Matthew McKay, Ph.D. (51:48): 
Well, I have a textbook that's going to be coming out, I guess early next year. So, it's basically precision therapies, you know, it's precision-based cognitive therapies -- PBCT -- and it's using these 11 mechanisms and has a system for, you know, measuring them and then creating a unique treatment for each person depending on which of the mechanisms that they endorse and are elevated for them. And it starts with actually treating the stress that's maybe, you know, straining the whole system. But in any event, I'm really moving in that direction of precision therapy. And Steve Hayes has been doing that too. I mean, his work in process-based therapy, PBT, is basically precision therapy. It's saying, "Okay, we're going to see exactly what's wrong here, locate the problem, and we're going to -- and of course he uses network analysis to actually visit his assessment, which I think is too complicated -- but the point is that we're all moving in that direction. What exactly is the problem? And how can we line up and make our treatments uniquely focused on what this client is struggling with? And that-- I think we're all kind of moving in that direction and away from protocols, and that's kind of where I'm going. 

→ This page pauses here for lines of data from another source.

(** * vectordatabase-sdk-go: request dispatch and capability handles

    A shallow embedding of the client core of the Go SDK:

    - [tcvectordb]: [ClientOption], [defaultOption], [optionMerge],
      [newClient] / [NewClient], [Client.Request], [Client.handleResponse]
      (src/tcvectordb/vdb_client.go);
    - [Engine]: [DropDatabase] and the database-scoped [SetAlias] /
      [DeleteAlias] (src/internal/engine/database.go);
    - [GatedAlias]: [SetAlias] / [DeleteAlias] behind the AI-database gate
      (src/unnamed/part_000).

    Go strings and byte slices are byte sequences: they are [string]s here
    (a Rocq [string] is a list of 8-bit [ascii]).  Go integers are [Z]; the
    code embedded here compares and copies them and does no arithmetic that
    could wrap, apart from the division of the status code by 100.  A Go
    [error] is a value of the type [error] below, [nil] is [None].  *)

From Stdlib Require Import ZArith NArith List String Ascii Bool Lia.
From Stdlib Require Import DecimalString.
Import ListNotations.

Open Scope string_scope.
Open Scope Z_scope.

Set Warnings "-register-all".

(** ** The parts of Go's [strings] and [fmt] packages used by the code *)

Module GoStrings.

(** [strings.HasPrefix(s, prefix)]. *)
Definition HasPrefix (s prefix : string) : bool := String.prefix prefix s.

(** [strings.Contains(s, substr)]: [substr] occurs in [s] as a run of
    consecutive bytes. *)
Fixpoint Contains (s substr : string) : bool :=
  String.prefix substr s ||
  match s with
  | EmptyString => false
  | String _ rest => Contains rest substr
  end.

(** [%d] of the formatting verbs: decimal digits, a minus sign for negative
    numbers. *)
Definition Itoa (n : Z) : string := NilZero.string_of_int (Z.to_int n).

End GoStrings.

(** ** Go's [encoding/json], as far as the client uses it

    [json.Valid] and [json.Unmarshal] belong to Go's standard library; the
    client decides between its error classes with them, so they are
    modelled: a byte-level scanner for the JSON grammar (RFC 8259, white
    space is space, tab, line feed and carriage return, nesting at most
    10000 deep as in Go's scanner), string unquoting with Go's replacement
    of ill-formed UTF-8 and of unpaired surrogates by U+FFFD, and the
    decoding rules of [Unmarshal] for struct targets with integer and
    string fields. *)

Module Json.

Local Open Scope N_scope.

(** One element of the text between the quotes of a string literal: a byte
    written as it is, a one-character escape (already replaced by the byte
    it stands for) or a [\uXXXX] escape (its four hex digits as a number). *)
Inductive sitem : Type :=
| Raw (b : N)
| Esc (b : N)
| U16 (u : N).

Inductive token : Type :=
| TLBrace | TRBrace | TLBracket | TRBracket | TColon | TComma
| TString (items : list sitem)
| TNumber (lit : string)
| TTrue | TFalse | TNull.

(** States of the scanner inside a number: after the minus sign, after a
    leading zero, inside the integer digits, after the dot, inside the
    fraction, after the exponent mark, after the exponent sign, inside the
    exponent. *)
Inductive numstate : Type :=
| NNeg | N0 | N1 | NDot | NDot0 | NE | NESign | NE0.

Inductive lstate : Type :=
| LStart
| LInString (acc : list sitem)
| LInStringEsc (acc : list sitem)
| LInStringU (acc : list sitem) (seen : nat) (u : N)
| LInNumber (ns : numstate) (acc : list ascii)
| LInLiteral (rest : list ascii) (t : token).

Definition code (c : ascii) : N := N_of_ascii c.

Definition is_digit (b : N) : bool := (48 <=? b) && (b <=? 57).
Definition is_digit19 (b : N) : bool := (49 <=? b) && (b <=? 57).
Definition is_space (b : N) : bool :=
  (b =? 32) || (b =? 9) || (b =? 13) || (b =? 10).
Definition is_exp (b : N) : bool := (b =? 101) || (b =? 69).

Definition hex_value (b : N) : option N :=
  if is_digit b then Some (b - 48)
  else if (97 <=? b) && (b <=? 102) then Some (b - 87)
  else if (65 <=? b) && (b <=? 70) then Some (b - 55)
  else None.
(** X10.  The rows of the join of line 92 are: for each event, its columns
    followed by those of each Song row whose [title] equals its [song], or
    by nulls when there is no such row.  Two strings are equal when they are
    the same string, letter case included; a null on either side equals
    nothing.  In a joined row the columns of the event read as in the
    event, all others as in the Song part. *)
Theorem joined_rows_characterised spark df songs_df :
  conforms df →
  "song" ∈ columns df → "title" ∈ columns songs_df →
  unique_in (columns df ++ columns songs_df) "song" →
  unique_in (columns df ++ columns songs_df) "title" →
  ∃ j, songplays_joined spark df songs_df = Ok j ∧
    columns j = columns df ++ columns songs_df ∧
    (∀ r, r ∈ rows j ↔
       ∃ e, e ∈ rows df ∧
         ((∃ s, s ∈ rows songs_df ∧
                Sql.equal_to (get e "song") (get s "title") = Bool true ∧ r = e ++ s) ∨
          ((∀ s, s ∈ rows songs_df →
                 Sql.equal_to (get e "song") (get s "title") ≠ Bool true) ∧
           r = e ++ null_row (columns songs_df)))) ∧
    (∀ a b, Sql.equal_to (Str a) (Str b) = Bool true ↔ a = b) ∧
    (∀ v, Sql.equal_to Null v ≠ Bool true ∧ Sql.equal_to v Null ≠ Bool true) ∧
    (∀ e s c, e ∈ rows df →
       (c ∈ columns df → get (e ++ s) c = get e c) ∧
       (c ∉ columns df → get (e ++ s) c = get s c)).
Proof.
  intros Hconf Hs Ht Us Ut.
  destruct (songplays_joined_rows spark df songs_df Hconf Hs Ht Us Ut) as (j & Hj & Hc & Hr).
  exists j. split; [done|]. split; [done|].
  split.
  { intros r. rewrite Hr, list_elem_of_bind. split.
    - intros (e & Hin & He). exists e. split; [done|].
      unfold left_join_rows in Hin.
      destruct (titled (get e "song") (rows songs_df)) as [|m ms] eqn:E.
      + right. apply list_elem_of_singleton in Hin. split; [|done].
        intros s Hsin Heq.
        assert (s ∈ titled (get e "song") (rows songs_df)) as H by (by apply titled_elem_of).
        rewrite E in H. by apply elem_of_nil in H.
      + left. apply list_elem_of_fmap in Hin as (s & -> & Hin).
        rewrite <- E in Hin. apply titled_elem_of in Hin as [? ?]. eauto.
    - intros (e & He & [(s & Hsin & Heq & ->)|[Hno ->]]); exists e; (split; [|done]).
      + unfold left_join_rows.
        assert (s ∈ titled (get e "song") (rows songs_df)) as H by (by apply titled_elem_of).
        destruct (titled (get e "song") (rows songs_df)) as [|m ms] eqn:E.
        * by apply elem_of_nil in H.
        * apply list_elem_of_fmap. eauto.
      + unfold left_join_rows.
        destruct (titled (get e "song") (rows songs_df)) as [|m ms] eqn:E; [left|].
        assert (m ∈ titled (get e "song") (rows songs_df)) as H by (rewrite E; left).
        apply titled_elem_of in H as [H1 H2]. by destruct (Hno m H1). }
  split.
  { intros a b. simpl. split.
    - intros [= H]. by apply bool_decide_eq_true in H.
    - intros ->. by rewrite bool_decide_true. }
  split.
  { intros v. split; [done|apply equal_to_null_r]. }
  intros e s c He. pose proof (proj1 (Forall_forall _ _) Hconf e He) as Hf.
  split; intros H; [apply get_app_l|apply get_app_r]; by rewrite Hf.
Qed.

(** X10 on a play of 'Title A' and a play of an unknown title, against
    Song rows titled 'Title A' and 'Title A (live)'. *)
Lemma joined_rows_characterised_witness :
  let df := frame log_data_schema [play_a; play_unknown] in
  let songs_df := song_dimension [song_a; song_a_live] in
  conforms df ∧ "song" ∈ columns df ∧ "title" ∈ columns songs_df ∧
  unique_in (columns df ++ columns songs_df) "song" ∧
  unique_in (columns df ++ columns songs_df) "title" ∧
  ∃ j, songplays_joined local_session df songs_df = Ok j ∧
    play_a ++ DF.project songs_columns song_a ∈ rows j ∧
    (play_a ++ DF.project songs_columns song_a_live ∉ rows j) ∧
    play_unknown ++ null_row songs_columns ∈ rows j.
Proof.
  intros df songs_df.
  assert (conforms df) as Hc by (repeat constructor).
  assert ("song" ∈ columns df) as Hs by in_list.
  assert ("title" ∈ columns songs_df) as Ht by in_list.
  assert (unique_in (columns df ++ columns songs_df) "song") as Us by reflexivity.
  assert (unique_in (columns df ++ columns songs_df) "title") as Ut by reflexivity.
  repeat (split; [assumption|]).
  destruct (joined_rows_characterised local_session df songs_df Hc Hs Ht Us Ut)
    as (j & Hj & _ & Hmem & _).
  exists j. split; [exact Hj|]. split; [|split].
  - apply Hmem. exists play_a. split; [in_list|]. left.
    exists (DF.project songs_columns song_a). split; [in_list|]. by split.
  - intros (e & He & [(s & Hin & Heq & E)|[_ E]])%Hmem.
    + apply app_inj_1 in E as [_ <-].
      * repeat (apply elem_of_cons in He as [->|He]; [discriminate Heq|]).
        by apply elem_of_nil in He.
      * repeat (apply elem_of_cons in He as [->|He]; [reflexivity|]).
        by apply elem_of_nil in He.
    + apply app_inj_1 in E as [_ E]; [discriminate E|].
      repeat (apply elem_of_cons in He as [->|He]; [reflexivity|]).
      by apply elem_of_nil in He.
  - apply Hmem. exists play_unknown. split; [in_list|]. right. split; [|done].
    intros s Hin.
    repeat (apply elem_of_cons in Hin as [->|Hin]; [discriminate|]).
    by apply elem_of_nil in Hin.
Defined.
(** ** Global variables of the sketch *)

Record Audio := {
  audio_preroll : bool;            (* the ring buffer is allocated *)
  audio_recording : bool;
  audio_file : bool;               (* the [File] handle is open *)
  audio_filepath : string;
  audio_start_epoch : Z;
  audio_seq : Z;
  audio_samples_written : Z;
  vad_over_count : Z;
  vad_under_count : Z;
  audio_force_active : bool;
  audio_force_stop_samples : Z;
  audio_photo_clip_pending : bool;
  audio_photo_clip_epoch : Z;
  audio_heartbeat_pending : bool;
  last_audio_heartbeat : Z;
  preroll_index : Z;
  preroll_filled : bool
}.

Record State := {
  sd_ok : bool;
  camera_ok : bool;
  ntp_synced : bool;
  wifi_ok : bool;
  capture_paused : bool;
  last_capture : Z;
  last_upload : Z;
  last_wifi_attempt : Z;
  last_ntp_attempt : Z;
  last_retention_check : Z;
  last_telemetry : Z;
  audio_ok : bool;
  audio : Audio;
  prefs_seq : Z;                   (* key "seq" of [Preferences] *)
  SD_MMC : SDCard
}.

Definition set_SD_MMC (c : SDCard) (st : State) : State :=
  {| sd_ok := sd_ok st; camera_ok := camera_ok st; ntp_synced := ntp_synced st;
     wifi_ok := wifi_ok st; capture_paused := capture_paused st;
     last_capture := last_capture st; last_upload := last_upload st;
     last_wifi_attempt := last_wifi_attempt st;
     last_ntp_attempt := last_ntp_attempt st;
     last_retention_check := last_retention_check st;
     last_telemetry := last_telemetry st; audio_ok := audio_ok st;
     audio := audio st; prefs_seq := prefs_seq st; SD_MMC := c |}.

Definition set_audio (a : Audio) (st : State) : State :=
  {| sd_ok := sd_ok st; camera_ok := camera_ok st; ntp_synced := ntp_synced st;
     wifi_ok := wifi_ok st; capture_paused := capture_paused st;
     last_capture := last_capture st; last_upload := last_upload st;
     last_wifi_attempt := last_wifi_attempt st;
     last_ntp_attempt := last_ntp_attempt st;
     last_retention_check := last_retention_check st;
     last_telemetry := last_telemetry st; audio_ok := audio_ok st;
     audio := a; prefs_seq := prefs_seq st; SD_MMC := SD_MMC st |}.

Definition set_prefs_seq (v : Z) (st : State) : State :=
  {| sd_ok := sd_ok st; camera_ok := camera_ok st; ntp_synced := ntp_synced st;
     wifi_ok := wifi_ok st; capture_paused := capture_paused st;
     last_capture := last_capture st; last_upload := last_upload st;
     last_wifi_attempt := last_wifi_attempt st;
     last_ntp_attempt := last_ntp_attempt st;
     last_retention_check := last_retention_check st;
     last_telemetry := last_telemetry st; audio_ok := audio_ok st;
     audio := audio st; prefs_seq := v; SD_MMC := SD_MMC st |}.

Definition set_capture_paused (b : bool) (st : State) : State :=
  {| sd_ok := sd_ok st; camera_ok := camera_ok st; ntp_synced := ntp_synced st;
     wifi_ok := wifi_ok st; capture_paused := b;
     last_capture := last_capture st; last_upload := last_upload st;
     last_wifi_attempt := last_wifi_attempt st;
     last_ntp_attempt := last_ntp_attempt st;
     last_retention_check := last_retention_check st;
     last_telemetry := last_telemetry st; audio_ok := audio_ok st;
     audio := audio st; prefs_seq := prefs_seq st; SD_MMC := SD_MMC st |}.
(** Modelled from the spec: [CacheEntry] and [CacheSearchResult] of
    [models.py], which is not among the sources; plain records of the fields
    the constructors are given. *)
Record CacheEntry : Type := {
  query_id : string;
  query_text : string;
  query_vector : list float;
  result_vector : list float;
  email : string;
  result_text : string;
  references : pyval;
  pdf_names : pyval;
  cited_refs : pyval;
  pdf_info : pyval;
  created_at : string;
  last_accessed : string;
  hit_count : pyval;
  relevance_score : float;
  project_id : string;
  cache_management : pyval
}.

Record CacheSearchResult : Type := {
  found : bool;
  entry : option CacheEntry;
  similarity_score : option float
}.

Definition miss : CacheSearchResult :=
  {| found := false; entry := None; similarity_score := None |}.

End Models.

(** ** [vector_store.py] *)

Module VectorStore.

(** The dictionary built for a hit. *)
Record candidate : Type := {
  id : string;
  score : float;
  query_text : string;
  email : string;
  result_text : string;
  metadata : pyval;
  created_at : string;
  project_id : string
}.

Definition of_hit (h : Milvus.hit) : candidate :=
  let e := Milvus.entity h in
  {| id := Milvus.hit_id h;
     score := Milvus.score h;
     query_text := Milvus.query_text e;
     email := Milvus.email e;
     result_text := Milvus.result_text e;
     metadata := Milvus.metadata e;
     created_at := Milvus.created_at e;
     project_id := Milvus.project_id e |}.

(** A row as [query] returns it with the output fields the listing asks for;
    [result_vector] is the key [get_cache_entries] adds. *)
Record listed : Type := {
  l_id : string;
  l_query_text : string;
  l_email : string;
  l_result_text : string;
  l_metadata : pyval;
  l_created_at : string;
  l_project_id : string;
  l_result_vector : option (list float)
}.

Definition of_row (r : Milvus.row) : listed :=
  {| l_id := Milvus.id r;
     l_query_text := Milvus.query_text r;
     l_email := Milvus.email r;
     l_result_text := Milvus.result_text r;
     l_metadata := Milvus.metadata r;
     l_created_at := Milvus.created_at r;
     l_project_id := Milvus.project_id r;
     l_result_vector := None |}.

Definition search_similar (query_vector : list float) (top_k : Z) (field : string)
  (expr : option string) : M (list candidate) :=
  try_except
    (results <- on_collection (fun c => Milvus.search c query_vector field top_k expr) ;;
     ret (map of_hit results))
    (fun _ => ret []).

(** The arguments of a call by keyword. *)
Inductive arg : Type :=
| AVector (v : list float)
| AInt (z : Z)
| AStr (s : string)
| ANone.

Fixpoint keyword (name : string) (kwargs : list (string * arg)) : option arg :=
  match kwargs with
  | [] => None
  | (k, a) :: rest => if String.eqb k name then Some a else keyword name rest
  end.

Definition search_similar_parameters : list string :=
  ["query_vector"; "top_k"; "field"; "expr"].

(** The call [search_similar(k1=a1, ...)]: the keywords are bound to the
    parameters of [def search_similar(self, query_vector, top_k=5,
    field="query_vector", expr=None)] before the body runs; a keyword that
    names no parameter, or no value for [query_vector], is a [TypeError] of
    the call itself.  An argument of another type than the store accepts
    makes the search raise inside the body, whose handler returns []. *)
Definition call_search_similar (kwargs : list (string * arg)) : M (list candidate) :=
  if forallb (fun kw => existsb (String.eqb (fst kw)) search_similar_parameters) kwargs
  then match keyword "query_vector" kwargs with
       | None => raise TypeError
       | Some qv =>
         let top_k := match keyword "top_k" kwargs with Some a => a | None => AInt 5 end in
         let field := match keyword "field" kwargs with Some a => a | None => AStr "query_vector" end in
         let expr := match keyword "expr" kwargs with Some a => a | None => ANone end in
         match qv, top_k, field, expr with
         | AVector v, AInt k, AStr f, ANone => search_similar v k f None
         | AVector v, AInt k, AStr f, AStr e => search_similar v k f (Some e)
         | _, _, _, _ => ret []
         end
       end
  else raise TypeError.
(** The conversion to a string either gives [text] or throws a TypeError. *)
Lemma to_string_text v :
  to_string v = if convertible v then Ok (text v) else Throw TypeError.
Proof.
  induction v as [| |s|fields|items IH] using data_items_ind; try reflexivity.
  - cbn [to_string convertible]. by destruct (has_field "toString" fields).
  - cbn [to_string convertible text].
    set (part := fun i => match i with
                          | DUndefined | DNull => Ok ""
                          | _ => to_string i
                          end).
    set (piece := fun i => match i with DUndefined | DNull => "" | _ => text i end).
    assert (traverse part items =
            if forallb convertible items then Ok (List.map piece items)
            else Throw TypeError) as ->.
    { induction IH as [|i items Hi _ IHitems]; [reflexivity|].
      cbn [traverse forallb List.map]. fold (traverse part items). rewrite IHitems.
      assert (part i = if convertible i then Ok (piece i) else Throw TypeError) as ->.
      { destruct i; try reflexivity; apply Hi. }
      destruct (convertible i); [|reflexivity].
      by destruct (forallb convertible items). }
    by destruct (forallb convertible items).
Qed.

Lemma log_children_app xs ys console :
  log_children (xs ++ ys) console =
  match log_children xs console with
  | (console', Ok _) => log_children ys console'
  | outcome => outcome
  end.
Proof.
  revert console. induction xs as [|x xs IH]; intros console; [done|].
  cbn [app log_children].
  destruct (n ← get_field x "name"; to_string n); [apply IH|done..].
Qed.

Lemma log_children_exact children console :
  log_children children console =
  ((console ++ List.map line_for (readable_prefix children))%list,
   if forallb readable children then Ok tt else Throw TypeError).
Proof.
  revert console. induction children as [|p children IH]; intros console.
  - simpl. by rewrite app_nil_r.
  - cbn [log_children readable_prefix forallb].
    assert ((n ← get_field p "name"; to_string n) =
            if readable p
            then Ok (text match get_field p "name" with Ok n => n | _ => DUndefined end)
            else Throw TypeError) as ->.
    { unfold readable. destruct p; cbn [get_field mbind result_bind]; try reflexivity;
        apply to_string_text. }
    destruct (readable p); cbn [andb List.map].
    + rewrite IH, <- app_assoc. reflexivity.
    + by rewrite app_nil_r.
Qed.

(** X12: what the consumer logs.  When the provider answers the query for
    John with an array, [new Research(provider)] logs one line per child, in
    the order of the array, up to the first child for which the template
    literal throws: a child that is [undefined] or [null], or one whose name
    cannot be converted to a string (an object with an own [toString], or an
    array holding one).  It completes normally when there is no such child and
    throws a TypeError, after the lines already logged, when there is one. *)
Theorem Research_logs b f children :
  provides b f ->
  f [DStr "John"] = Ok (DArray children) ->
  Research b =
  (List.map line_for (readable_prefix children),
   if forallb readable children then Ok tt else Throw TypeError).
Proof.
  intros (members & -> & Hm) Hf. unfold Research, call_method.
  rewrite Hm, Hf. cbn [mbind result_bind iterate]. apply log_children_exact.
Qed.
(** * SSCHA minimizer: a shallow embedding of [Modules/SchaMinimizer.py]

    The development follows the Python module function by function:
    [PerformRootStep], [GetStructPrecond], [GetBestWykoffStep] and the
    constructor and the methods [minimization_step], [is_converged],
    [update], [get_free_energy], [init], [run],
    [check_imaginary_frequencies] and [check_stop] of the class
    [SSCHA_Minimizer].

    Numbers.  numpy's [float64] and [complex128] are idealised by one
    closed field [C] (the reals are the elements satisfying [Num.real]);
    arrays [NQ x 3N x 3N] are sequences of square matrices of order
    [nat_ * 3].  An operation of numpy that leaves the field (a square
    root of a negative number, a division by zero) produces [nan] or
    [inf]: the outcome [NonFinite] records that, and the embedding does
    not follow such a value any further.

    Collaborators.  The ensemble, the symmetry engine and the phonon
    objects of CellConstructor are not part of the module; they are the
    fields of the records [EnsembleOps], [SymmetryOps] and [PhononOps],
    and numpy's [eigh] is the field [eigh] of [NumpyOps].

    Left out.  Printing, timing, plotting, the files written by
    [save_qe] and the reading of namelists have no effect on the values
    studied here and are not embedded: [setup_from_namelist],
    [print_info], [finalize], [plot_results] and [get_stress_tensor]
    only read files, print, or hand over to the ensemble.
    [ApplyLambdaTensor] and [ApplyFCPrecond] are called by no method and
    need [exp] and [cosh]; they are not embedded either. *)

From HB Require Import structures.
From mathcomp Require Import boot order algebra.
From mathcomp Require Import algC.
From Stdlib Require Import String.

Set Implicit Arguments.
Unset Strict Implicit.
Unset Printing Implicit Defensive.

Import Order.TTheory GRing.Theory Num.Def Num.Theory.
Local Open Scope ring_scope.
Local Open Scope sesquilinear_scope.

(** * Part I: the program *)

(** ** Python strings as an [eqType] *)

HB.instance Definition _ := hasDecEq.Build string String.eqb_spec.

(** ** Outcomes of a call *)

(** The exceptions the module raises itself. *)
Variant exn := ValueError | IndexError | TypeError.

(** A call returns ([Ok]), raises ([Raise]), or produces a value that
    holds [nan] or [inf] ([NonFinite]). *)
Variant outcome (A : Type) := Ok (a : A) | Raise (e : exn) | NonFinite.

Arguments Ok {A} a.
Arguments Raise {A} e.
Arguments NonFinite {A}.

Definition bind {A B : Type} (x : outcome A) (f : A -> outcome B) : outcome B :=
  match x with
  | Ok a => f a
  | Raise e => Raise e
  | NonFinite => NonFinite
  end.

Notation "x <- c ;; k" := (bind c (fun x => k))
  (at level 100, c at next level, right associativity, only parsing).
Notation "' p <- c ;; k" := (bind c (fun x => let: p := x in k))
  (at level 100, p pattern, c at next level, right associativity, only parsing).

Definition raises {A : Type} (x : outcome A) : bool :=
  if x is Raise _ then true else false.

(** ** Floating-point operations that can leave the field *)

Section Floats.

Variable C : numClosedFieldType.

(** [x / y] on floats: [inf] or [nan] when [y] is zero. *)
Definition fdiv (x y : C) : outcome C :=
  if y == 0 then NonFinite else Ok (x / y).

(** [np.sqrt] on a real float: [nan] below zero. *)
Definition fsqrt (x : C) : outcome C :=
  if x < 0 then NonFinite else Ok (sqrtC x).

(** [np.sqrt] on a real vector: [None] when an entry is [nan]. *)
Definition np_sqrt n (w : 'rV[C]_n) : option 'rV[C]_n :=
  if [forall a, ~~ (w 0 a < 0)] then Some (map_mx sqrtC w) else None.

(** [s[-1]] on a Python list. *)
Definition last_item (s : seq C) : outcome C :=
  if s is x :: s' then Ok (last x s') else Raise IndexError.

End Floats.

(** ** [PerformRootStep] *)

Section RootStep.

Variable C : numClosedFieldType.
Variable n : nat.

Local Notation block := 'M[C]_n.

(** [np.linalg.eigh]: eigenvalues and a matrix whose columns are the
    eigenvectors. *)
Variable eigh : block -> 'rV[C]_n * block.

(** What numpy documents of [eigh] on a Hermitian matrix: real
    eigenvalues, orthonormal eigenvector columns, and
    [D = V diag(w) V^H]. *)
Definition eigh_spec (D : block) (wV : 'rV[C]_n * block) : Prop :=
  [/\ wV.1 \is a realmx,
      wV.2 ^t* *m wV.2 = 1%:M &
      D = wV.2 *m diag_mx wV.1 *m wV.2 ^t* ].

Definition ALLOWED_REPRESENTATION : seq string :=
  [:: "normal"; "root4"; "sqrt"; "root2"]%string.

(** [eigvals[eigvals < 0] = 0.] *)
Definition regularize (eigvals : 'rV[C]_n) : 'rV[C]_n :=
  map_mx (fun x => if x < 0 then 0 else x) eigvals.

(** [np.einsum("a, ba, ca", x, np.conj(eigvects), eigvects)]: the index
    [a] is summed, the result is indexed by [b, c]. *)
Definition einsum_a_ba_ca (x : 'rV[C]_n) (eigvects : block) : block :=
  \matrix_(b, c) \sum_a x 0 a * (eigvects b a)^* * eigvects c a.

(** The body of the first loop over [iq]: the pair
    [(new_dyn[iq], new_grad[iq])], or [None] when [np.sqrt] met a
    negative eigenvalue and filled the block with [nan]. *)
Definition root_conversion (root4 : bool) (iq : nat) (dyn_iq grad_iq : block)
  : option (block * block) :=
  let: (eigvals, eigvects) := eigh dyn_iq in
  let eigvals := if iq == 0%N then regularize eigvals else eigvals in
  if np_sqrt eigvals is Some sqrt_eigvals then
    let new_dyn := einsum_a_ba_ca sqrt_eigvals eigvects in
    let new_grad := new_dyn *m grad_iq + grad_iq *m new_dyn in
    if root4 then
      let new_dyn := einsum_a_ba_ca (map_mx sqrtC sqrt_eigvals) eigvects in
      Some (new_dyn, new_dyn *m new_grad + new_grad *m new_dyn)
    else Some (new_dyn, new_grad)
  else None.

(** The body of the second loop over [iq]. *)
Definition root_inversion (root4 : bool) (new_dyn_iq : block) : block :=
  let new_dyn_iq := new_dyn_iq *m new_dyn_iq in
  if root4 then new_dyn_iq *m new_dyn_iq else new_dyn_iq.

(** [all_finite s]: the blocks of [s] when none is [nan]. *)
Definition all_finite (T : Type) (s : seq (option T)) : outcome (seq T) :=
  if all isSome s then Ok (pmap id s) else NonFinite.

Keith Sutton, Psy.D. (53:48): 
So it's kind of, you know, being more precise, and, kind of, directing exactly what's happening for the client, and ultimately being more efficient, and really kind of addressing the client's issues. 

Matthew McKay, Ph.D. (53:59): 
And the key is, how do you measure what's going on for the client? Because that ultimately is the big question. How do we identify the things that we're going to target? You know, and we do it with, you know, our comprehensive coping inventory. Hayes does it with his network analysis, and other people are, you know, using other methods to do the assessment. But the point is that we have to have effective assessment systems in order to figure out, "What exactly are we targeting?" And so that's the challenge, I think, of precision-based cognitive therapy. 

Keith Sutton, Psy.D. (54:37): 
And how do people access your inventory? 

Matthew McKay, Ph.D. (54:40): 
It's at Harbinger. You can go to the New Harbinger website and it's free. And also there's a scoring system there. Go to the website and then just type in, you know, "comprehensive coping inventory" and you'll be taken to a place where you can take the test and also it gives you a score. 

Keith Sutton, Psy.D. (55:05): 
Okay. Great. Well, this has been wonderful talking to you today. And I just love the work that you're doing and just-- it sounds like you're always thinking and integrating and evolving in your work, and so I really appreciate you taking the time. I think this will be really helpful for folks to hear about. 

Matthew McKay, Ph.D. (55:22): 
Really enjoyed chatting with you, Keith. 

Keith Sutton, Psy.D. (55:24): 
Great. Thanks a lot. Take care. Bye-bye.